Un camino saludable implica la búsqueda de una salud integral y salvífica que lleve a la armonía de nuestras dimensiones: la corporal, la mental, la espiritual, la social y la histórica; para que seamos maduros, para tener una armonía interior, y exterior con el adentro y con el afuera, consigo mismo, con Dios y con los demás. Que tengamos momentos de descanso, de un buen sueño, una buena nutrición, unas relaciones armoniosas, evitar todo activismo y evitar los conflictos humanos que nos pueden llevar a la enfermedad y a la muerte. Poner nuestras inquietudes en las manos del Señor (cf Flp 4, 3- 6); no caer en el consumismo y el derroche para no gastar con dinero prestado, queriendo llenar los vacios del corazón con lujos o cosas innecesarias. Reconocer la importancia del cultivo de los valores, empezando con la amabilidad, la generosidad y la servicialidad. Fomentar la convivencia humana para cultivar el arte de vivir en comunión, vivir el arte de amar y el arte de servir con todos. Vivir en comunión con los demás, buscando integridad, reciprocidad e igualdad esencial entre todos, el camino que nos lleva a la salud integral, mediante la práctica del reconocimiento personal mutuo, de la aceptación personal mutua y al respeto incondicional mutuo, perdonándonos mutuamente y cargando con las debilidades de los demás (cf Rm 15, 19).

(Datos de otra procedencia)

(** * Visulyn: simulated annealing engines and the Alias Method

    A shallow embedding of the algorithmic core of the repository:

    - [Alias]: [normalizeProbs], [createAliasTables] and [sample] of
      [src/pages/AliasMethod.tsx];
    - [Tsp]: [distance], [calculatePathDistance], [simulationStep] and
      [initializeSimulation] of [src/utils/simulatedAnnealing.ts];
    - [Toy]: the bitstring annealer ([runToySimulation],
      [runSingleIteration], [initializeToySimulation] and their helpers).

    Conventions of the embedding.

    - A JavaScript [number] that carries a quantity (weight, coordinate,
      distance, temperature, probability, polynomial value) is a real number
      [R]: arithmetic is exact, rounding of IEEE doubles is not modelled.
      Numbers that the code only uses as array indices, counters or bit
      strings are [nat].
    - [Math.random()] reads a fixed sequence of draws.  Code that calls it
      lives in the monad [Rand]: a computation receives the draws that are
      left and returns its result with the draws it did not consume, or
      [None] when the sequence is exhausted.
    - Arrays are lists; [a[i] = v] is [upd i v a].
    - Division is the division of [R]: [x / 0] is a number too.  No property
      below depends on the value of a division by zero. *)

From Stdlib Require Import String.
From Stdlib Require Import Reals List Arith NArith ZArith Lia Lra Bool Permutation.
From Equations Require Import Equations.
Import ListNotations.

Open Scope R_scope.

(** ** JavaScript helpers *)

(** [a[i] = v] for [i] inside the array.  The code never writes outside:
    every index it writes at was read from the same array's index range. *)
Fixpoint upd {A : Type} (i : nat) (v : A) (a : list A) : list A :=
  match a, i with
  | [], _ => []
  | _ :: a', O => v :: a'
  | x :: a', S i' => x :: upd i' v a'
  end.

(** [Math.floor] of a non-negative number, as an index. *)
Definition floor (x : R) : nat := Z.to_nat (Int_part x).

(** [x < y] as the boolean JavaScript computes. *)
Definition Rltb (x y : R) : bool := if Rlt_dec x y then true else false.

(** Sum of a list of numbers, left to right from [0]
    ([reduce((acc, val) => acc + val, 0)]). *)
Definition sumR (l : list R) : R := fold_left Rplus l 0.

(** ** The randomness source *)

Definition Rand (A : Type) : Type := list R -> option (A * list R).

Definition ret {A : Type} (a : A) : Rand A := fun ds => Some (a, ds).

Definition bind {A B : Type} (m : Rand A) (f : A -> Rand B) : Rand B :=
  fun ds => match m ds with
            | None => None
            | Some (a, ds') => f a ds'
            end.

Declare Scope rand_scope.
Delimit Scope rand_scope with rand.
Notation "x <- m ;; k" := (bind m (fun x => k))
  (at level 61, m at next level, right associativity) : rand_scope.
Open Scope rand_scope.

(** [Math.random()]: the next draw. *)
Definition random : Rand R :=
  fun ds => match ds with
            | [] => None
            | u :: ds' => Some (u, ds')
            end.

(** [Math.floor(Math.random() * n)]. *)
Definition randomIndex (n : R) : Rand nat :=
  u <- random ;; ret (floor (u * n)).

(** [k] successive applications of a step that reads the draws. *)
Fixpoint iterM {S : Type} (step : S -> Rand S) (k : nat) (s : S) : Rand S :=
  match k with
  | O => ret s
  | Datatypes.S k' => s' <- step s ;; iterM step k' s'
  end.

(** Draws as [Math.random()] produces them: numbers in [[0, 1)]. *)
Definition unitDraws (ds : list R) : Prop := Forall (fun u => 0 <= u < 1) ds.

(** ** The Alias Method ([src/pages/AliasMethod.tsx]) *)

Module Alias.

(** [normalizeProbs].  The first component is the message handed to
    [toast.error], if any. *)
Definition normalizeProbs (probs : list R) : option string * list R :=
  let sum := sumR probs in
  if Req_dec_T sum 0
  then (Some "Sum of probabilities cannot be zero"%string,
        map (fun _ => 1 / INR (length probs)) probs)
  else (None, map (fun p => p / sum) probs).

La práctica del “Mandamiento Regio (cf Jn 13, 34) es un camino de sanación y liberación que brota de la Comunión con Cristo para darle muerte al “hombre viejo” y poder llegar a ser un “regalo de Dios para los demás”. Es caminar con las lámparas encendidas y revestido con la túnica puesta, con los ojos fijos en Jesús (Heb 12, 2) y siguiendo las huellas del Maestro de Nazareth para crecer en su conocimiento mediante la práctica de los valores del Reino: el compartir, la dignidad humana, la solidaridad humana y el servicio con otros a favor de otros para ayudar a que alcancemos juntos la madurez humana, y vivir con dignidad como personas en camino  de Sanación. Sólo entonces podremos comprender que amar es darse, entregarse y darse a los demás para que se realicen como personas valiosas, importantes y dignas (cf Is 43, 1- 5). Amarse a sí mismos, es salir fuera, para ir al encuentro de una persona concreta para aceptarla, ayudarla y darle un lugar en nuestro corazón.

El Encuentro con Cristo en la fe, es liberador, gozoso y sanador: ”Venid a mí todos los que estáis fatigados y sobrecargados, y yo os proporcionaré descanso. Tomad sobre vosotros mi yugo, y aprended de mí, que soy manso y humilde de corazón; y hallaréis descanso para vuestras almas. Porque mi yugo es suave y mi carga ligera.” (Mt 11, 28) El encuentro con Cristo pide obediencia a su Palabra: escucharla y ponerla en práctica, para abrirle las puertas del corazón e invitarlo a entrar dentro para cenar con él y amarse mutuamente (cf Apoc 3, 20) La Obediencia de la fe, es sanadora cuando tenemos la triple disponibilidad de hacer la voluntad de Dios, la disponibilidad de salir fuera para encontrarnos con una persona concreta y cuando tenemos la disponibilidad de negarnos a nosotros mismos para hacer las dos anteriores, eso es morir al pecado (cf Lc 9, 23). Una fe es sanadora cuando se tiene la disponibilidad de servir a los demás aunque no te dejen. En el encuentro con Cristo él extiende su mano sobre nosotros, nos comparte su don y proclama su palabra sanadora y liberadora: “Quiero queda sano (Mc 2, 42) Su grito sanador siempre será; Effata” (Mc 7, 34), es decir, ábrete a la Palabra, a la oración, a la acción del Espíritu Santo que nos lleva a los terrenos de Dios: El Amor, la Verdad y la Justicia que nos lleva  a la Paz, a la Vida, a la Santidad.

Oremos: Padre, por tu Hijo danos Espíritu Santo, fuente de toda sanación y de toda liberación. Gracias, Señor porque siempre nos escuchas.